There is another quote, this one from the April 25, 1988 issue of the New Yorker, that is also interesting because it predates the explosion of Roswell information. True, Charles Berlitz and Bill Moore’s The Roswell Incident had been published, but its circulation was limited to those interested in UFOs and its importance to the outside world was confined to UFO enthusiasts.
That doesn’t mean that there couldn’t have been contamination, just that it isn’t as easy to establish. In the New Yorker magazine, Goldwater is reported to have said, "I used to receive a hundred calls a year from people who wanted me to get into the Green Room [clearly he means the Blue Room] at Wright-Patterson Air Force Base, because that's where the Air Force stored all the material gathered on UFOs. I once asked Curtis LeMay (seen here) if I could get in that room, and he just gave me holy hell. He said, 'Not only can't you get into it but don't you ever mention it to me again.'"
In a web search I did find a couple of spots where it was reported that Goldwater had said that when he asked LeMay he was told, "Not only no but hell no. And if you ever ask again I’ll have you court martialed." I was unable to establish an original source for this, but I remember seeing it printed in one of the tabloids.
Yes, I know that’s not a good source, but they published a copy of the letter in which Goldwater made the statement. I have not found my copy of that. I saw it a number of years ago.
So, where does this leave us? Well, we have multiple sources which quote Goldwater (including letters he wrote himself) referring to the Roswell case specifically and to a UFO landing generally. We have him talking about it being highly classified, so high classified in fact that he could not gain access as either a United States senator or an Air Force major general. And he confirmed in those sources (I’m thinking the New Yorker and the Larry King broadcast would be hard to dispute) that LeMay cussed him out.

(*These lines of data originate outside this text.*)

(** * Debut trading core: tick/candle engine, plugin pipeline, order lifecycle

    A shallow embedding of the [Debut] class (constructor, [createOrder],
    [closeOrder], [closeAll], the tick [handler] and the candle window) and
    the properties of its order book, candle window and error handling.

    Numbers are IEEE binary64 values, as in JavaScript: [===] on numbers is
    [PrimFloat.eqb].  Orders are objects: the order book holds references
    into a heap, [indexOf] compares references and [closing.processing = ..]
    is visible through every reference to the object. *)

From Stdlib Require Import PrimFloat.
From Stdlib Require FloatOps SpecFloat.
From stdpp Require Import gmap strings list fin_maps pretty.

Set Warnings "-inexact-float".

(** ** Values of the options object *)

Inductive JsValue :=
| VUndefined
| VNum (f : float)
| VStr (s : string)
| VBool (b : bool).

(** [a === b] *)
Definition strict_equals (a b : JsValue) : bool :=
  match a, b with
  | VUndefined, VUndefined => true
  | VNum x, VNum y => PrimFloat.eqb x y
  | VStr s, VStr t => bool_decide (s = t)
  | VBool x, VBool y => bool_decide (x = y)
  | _, _ => false
  end.

(** Numeric reading of an option value.  The declared option types make
    [amount] and [lotsMultiplier] numbers; a missing one reads as
    [undefined], which arithmetic turns into NaN. *)
Definition to_number (a : JsValue) : float :=
  match a with
  | VNum x => x
  | VBool true => 1%float
  | VBool false => 0%float
  | _ => nan
  end.

(** [obj.key] on an object used as a record: a missing key reads as
    [undefined]. *)
Definition get (obj : gmap string JsValue) (key : string) : JsValue :=
  default VUndefined (obj !! key).

(** ** Candles, instruments, orders *)

Module Candle.
Record t := mk { o : float; h : float; l : float; c : float; v : float; time : float }.
End Candle.

Module Instrument.
Record t := mk { ticker : string; figi : JsValue; lot : float; pipSize : float; id : string }.
End Instrument.

Inductive OrderType := BUY | SELL.

(** [orders.inverseType] of the plugin utilities. *)
Definition inverseType (t : OrderType) : OrderType :=
  match t with BUY => SELL | SELL => BUY end.

(** One record for [PendingOrder] and [ExecutedOrder]: an executed order is
    a pending order with the key [orderId] present. *)
Module Order.
Record t := mk {
  cid : float;
  broker : JsValue;
  type : OrderType;
  ticker : string;
  figi : JsValue;
  currency : JsValue;
  interval : JsValue;
  author : string;
  price : float;
  lots : JsValue;
  lotSize : float;
  pipSize : float;
  close : bool;
  openPrice : JsValue;
  openId : JsValue;
  sandbox : JsValue;
  learning : JsValue;
  time : float;
  margin : JsValue;
  futures : JsValue;
  instrumentType : JsValue;
  lotsMultiplier : JsValue;
  equityLevel : JsValue;
  orderId : option string;       (* [None]: the key is absent *)
  executedLots : JsValue;
  processing : option bool       (* [None]: the key is absent *)
}.

Definition set_processing (b : bool) (x : t) : t :=
  mk (cid x) (broker x) (type x) (ticker x) (figi x) (currency x) (interval x)
     (author x) (price x) (lots x) (lotSize x) (pipSize x) (close x)
     (openPrice x) (openId x) (sandbox x) (learning x) (time x) (margin x)
     (futures x) (instrumentType x) (lotsMultiplier x) (equityLevel x)
     (orderId x) (executedLots x) (Some b).

(** [closing.processing] read as a condition *)
Definition is_processing (x : t) : bool := default false (processing x).

(** ['orderId' in closing] *)
Definition has_orderId (x : t) : bool := bool_decide (is_Some (orderId x)).
End Order.

(** A reference to an order object: its index in the heap. *)
Abbreviation loc := nat (only parsing).

(** ** Errors and results *)

(** Modelled from the spec: the error module is missing from the sources;
    the engine uses the environments Core and History of its taxonomy. *)
Inductive ErrorEnvironment := Core | History.

(** What a throw or a rejection carries: an error object, [undefined] or
    [null] as they are, or any other value, which has no [message] and is
    given by its string conversion. *)
Inductive JsError :=
| TypeError (msg : string)
| DebutError (env : ErrorEnvironment) (msg : string)
| Error (msg : string)
| ThrownUndefined
| ThrownNull
| ThrownValue (text : string).

Inductive Result (A : Type) :=
| Ok (a : A)
| Throw (e : JsError).
Arguments Ok {A} a.
Arguments Throw {A} e.

(** [e.message] inside a template literal: reading a property of
    [undefined] or [null] throws, a value without the property gives
    [undefined]. *)
Definition message (e : JsError) : Result string :=
  match e with
  | TypeError m | DebutError _ m | Error m => Ok m
  | ThrownUndefined =>
      Throw (TypeError "Cannot read properties of undefined (reading 'message')")
  | ThrownNull => Throw (TypeError "Cannot read properties of null (reading 'message')")
  | ThrownValue _ => Ok "undefined"
  end.

(** ** Hooks and the trace of observable effects

    The trace records what the outside sees of a run: every pipeline call of
    the engine ([EvHook]), every plugin invocation with the order book and
    the order objects as the plugin found them and with what it did
    ([EvInvoke]), every submission to the transport, first the call with the
    order book and the order objects as they are while the engine awaits the
    answer ([EvAwaitPlaceOrder]), then the answer ([EvPlaceOrder]), and the
    console output. *)

Module PluginHook.
Inductive t :=
| onStart | onBeforeTick | onTick | onCandle | onAfterCandle
| onBeforeOpen | onOpen | onBeforeClose | onClose | onDispose.
End PluginHook.

Global Instance PluginHook_eq_dec : EqDecision PluginHook.t.
Proof. solve_decision. Defined.

Inductive HookArg :=
| AUndefined
| ACandle (k : Candle.t)
| ARef (r : loc)
| AOrder (x : Order.t).

(** What a hook invocation does: return (only the truthiness of the value
    matters to the core) or throw. *)
Inductive HookOutcome :=
| HReturn (truthy : bool)
| HThrow (e : JsError).

Inductive Event :=
| EvHook (hook : PluginHook.t) (args : list HookArg)
| EvInvoke (plugin : nat) (hook : PluginHook.t) (args : list HookArg)
           (book : list loc) (objects : list Order.t) (out : HookOutcome)
| EvAwaitPlaceOrder (request : Order.t) (book : list loc) (objects : list Order.t)
| EvPlaceOrder (request : Order.t) (res : Result Order.t)
| EvConsoleWarn (e : JsError)
| EvConsoleLog (e : JsError)
| EvWarnUnknownOrder (order : loc).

The only thing we can’t establish is if this referred to the Roswell UFO crash. It certainly suggests that there are some highly classified secrets out there that deal with UFOs and some sort of physical evidence from them. It also opens the door for the Roswell case... Goldwater did use Roswell in his later communications.
We also see some of the interesting dynamics at work here. LeMay, as a general (meaning four stars) read the Riot Act to his subordinate, a major general (meaning two stars). He made it clear that the major general would not be allowed to refer the material. Friendship, on this point, did not matter.
Had Goldwater attempted to do an end run by using his power as a senator, he would have had no more luck than he had as a major general. Powerful though he was as a senator, that simply didn’t open the door into this highly classified arena. Goldwater had the grace, and the intelligence, not to push it farther. He knew that was important enough to be kept secret and the moment that one senator was brought in, then others would want to know and at that point the secret was out.
Contrary to what the skeptics say, the situation has been established with a proper documented record. We know the story of Goldwater and LeMay is true, and, according to Goldwater, it concerned UFOs. What we don’t know is if it related directly to Roswell. I suspect it does, and Goldwater suspected it did, but that just doesn’t get us to the end.